Li Shen aceitou na hora. Ter um sócio ajudaria a resolver os problemas, e, se Wang Yuan ficasse responsável pelas compras, sua participação seria fundamental.

Ainda não calcularam os custos nem definiram as cotas, mas a decisão de abrir o restaurante estava tomada. Li Shen ficou cheio de energia, já falando em procurar um imóvel.

Ao sair da casa de Li Shen, Wang Yuan voltou de bicicleta. Caiu mais algumas vezes no caminho, mas finalmente chegou em casa.

No caminho, comprou bolinhos fritos para a garotinha, alguns quilos de bolo de ovos e uns potes de compota de pêssego.

A menina arregalou os olhos ao ver os bolinhos e não se importou que estivessem frios, já foi comendo.

“Não come frio, deixa eu esquentar”, disse a mãe de Wang, guardando o resto dos bolinhos. A menina fez beicinho e passou a comer mais devagar.

Wang Yuan entregou o dinheiro das pernas de corça para a terceira tia e logo chamou os primos Wang Meng e Wang Hu.

Saíram pisando na neve, que rangia sob os pés, e Wang Hu, encolhido de frio, reclamou:

“Mano, pra que chamou a gente? Tá um frio de rachar, meu nariz quase congelando!”

“Vamos ali brigar.”

“O quê?”

“Encontrei Wang Shuai e os dois primos dele. Vieram querer briga só porque estavam em maioria. Não vou engolir isso.”

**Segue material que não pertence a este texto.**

Lemma pc_update_code n x :
  Layout.pc_update n = Some x -> Encoding.pc_update x = n.
Proof.
  unfold Layout.pc_update. intros H.
  table_cases; injection H as <-; reflexivity.
Qed.

Lemma opcode_code n x : Layout.opcode n = Some x -> Encoding.opcode x = n.
Proof.
  unfold Layout.opcode. intros H.
  table_cases; injection H as <-; reflexivity.
Qed.

Lemma res_logic_code n pc x :
  Layout.res_logic n pc = Some x -> Encoding.res_logic x = n.
Proof.
  unfold Layout.res_logic. intros H.
  destruct pc; table_cases; injection H as <-; reflexivity.
Qed.

Lemma ap_update_code n op x :
  Layout.ap_update n op = Some x -> Encoding.ap_update x = n.
Proof.
  unfold Layout.ap_update. intros H.
  destruct op; table_cases; injection H as <-; reflexivity.
Qed.

Lemma register_code b : Encoding.register (Layout.register b) = Z.b2z b.
Proof. destruct b; reflexivity. Qed.

Lemma encode_decodeInstruction (e : Z) (i : Instruction.t) :
  0 <= e < 2 ^ 64 ->
  Instruction.decodeInstruction e = Ok i -> Encoding.encode i = e.
Proof.
  intros He H. apply decodeInstruction_Ok in H.
  destruct H as
    (Hb & Hd & H0 & H1 & Hrd & Hr0 & Hs & Hpc & Hrl & Hop & Hap & _).
  etransitivity; [|symmetry; apply (word_fields e He Hb)].
  unfold Encoding.encode.
  rewrite Hd, H0, H1, Hrd, Hr0, !register_code.
  rewrite (op1_src_code _ _ Hs), (pc_update_code _ _ Hpc),
    (res_logic_code _ _ _ Hrl), (opcode_code _ _ Hop),
    (ap_update_code _ _ _ Hap).
  lia.
Qed.

(** Decoding loses nothing: two unsigned 64-bit words that decode to the
    same instruction are the same word. *)
Theorem decodeInstruction_injective (e1 e2 : Z) (i : Instruction.t) :
  0 <= e1 < 2 ^ 64 -> 0 <= e2 < 2 ^ 64 ->
  Instruction.decodeInstruction e1 = Ok i ->
  Instruction.decodeInstruction e2 = Ok i ->
  e1 = e2.
Proof.
  intros He1 He2 H1 H2.
  rewrite <- (encode_decodeInstruction e1 i He1 H1).
  apply (encode_decodeInstruction e2 i He2 H2).
Qed.

Lemma decodeInstruction_injective_witness :
  Run.encoded = 0x4011800080018000.
Proof.
  apply (decodeInstruction_injective Run.encoded 0x4011800080018000
           (Run.assertEq ResLogic.Op1));
    (unfold Run.encoded; lia) || reflexivity.
Defined.

(** With the high bit clear the fields are checked in the order op1_src,
    pc_update, res_logic, opcode, ap_update, and the first one holding a
    value outside its enumeration decides the error. *)
Theorem decodeInstruction_error_order (e : Z) :
  Z.testbit e 63 = false ->
  (Layout.op1_src (Layout.field e 50 3) = None ->
   Instruction.decodeInstruction e = Err InvalidOp1Src) /\
  (is_Some (Layout.op1_src (Layout.field e 50 3)) ->
   Layout.pc_update (Layout.field e 55 3) = None ->
   Instruction.decodeInstruction e = Err InvalidPcUpdate) /\
  (is_Some (Layout.op1_src (Layout.field e 50 3)) ->
   is_Some (Layout.pc_update (Layout.field e 55 3)) ->
   Layout.field e 53 2 = 3 ->
   Instruction.decodeInstruction e = Err InvalidResultLogic) /\
  (is_Some (Layout.op1_src (Layout.field e 50 3)) ->
   is_Some (Layout.pc_update (Layout.field e 55 3)) ->
   Layout.field e 53 2 <> 3 ->
   Layout.opcode (Layout.field e 60 3) = None ->
   Instruction.decodeInstruction e = Err InvalidOpcode) /\
  (is_Some (Layout.op1_src (Layout.field e 50 3)) ->
   is_Some (Layout.pc_update (Layout.field e 55 3)) ->
   Layout.field e 53 2 <> 3 ->
   is_Some (Layout.opcode (Layout.field e 60 3)) ->
   Layout.field e 58 2 = 3 ->
   Instruction.decodeInstruction e = Err InvalidApUpdate).
Proof.
  intros Hb. rewrite decodeInstruction_fields, Hb.
  assert (H2 : forall lo, 0 <= Layout.field e lo 2 < 4)
    by (intros; apply field_bound; lia).
  repeat split.
  - intros ->. reflexivity.
  - intros [x ->] ->. reflexivity.
  - intros [x ->] [pc ->] ->. reflexivity.
  - intros [x ->] [pc ->] Hrl ->. cbn [orErr bind].
    destruct (Layout.res_logic _ _) eqn:E; [reflexivity|].
    apply res_logic_None in E; [contradiction|apply H2].
  - intros [x ->] [pc ->] Hrl [op ->] ->. cbn [orErr bind].
    destruct (Layout.res_logic _ _) eqn:E; [reflexivity|].
    apply res_logic_None in E; [contradiction|apply H2].
Qed.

“Poxa, espera aí, vou pegar a espingarda! Acabo com ele num tiro!” Wang Hu ficou furioso, com os olhos arregalados como boi.

Wang Meng não disse nada, apenas pegou um machado ao lado da lenha.

O coração de Wang Yuan se aqueceu, mas ele tratou de impedir:

“Não precisa exagerar, nada de armas. Vai ser só na mão.”

“E se eles usarem armas?”

“Vem comigo, não vão conseguir.” Wang Yuan sorriu e, junto com Wang Meng e Wang Hu, foi até a casa de Wang Shuai.

Pisando na neve fofa, logo chegaram à porta e, a pedido de Wang Yuan, Wang Hu gritou com toda força:

“Wang Shuai, seu covarde, aparece aqui fora!!!”

Sua voz foi tão alta que fez a neve cair do beiral do telhado.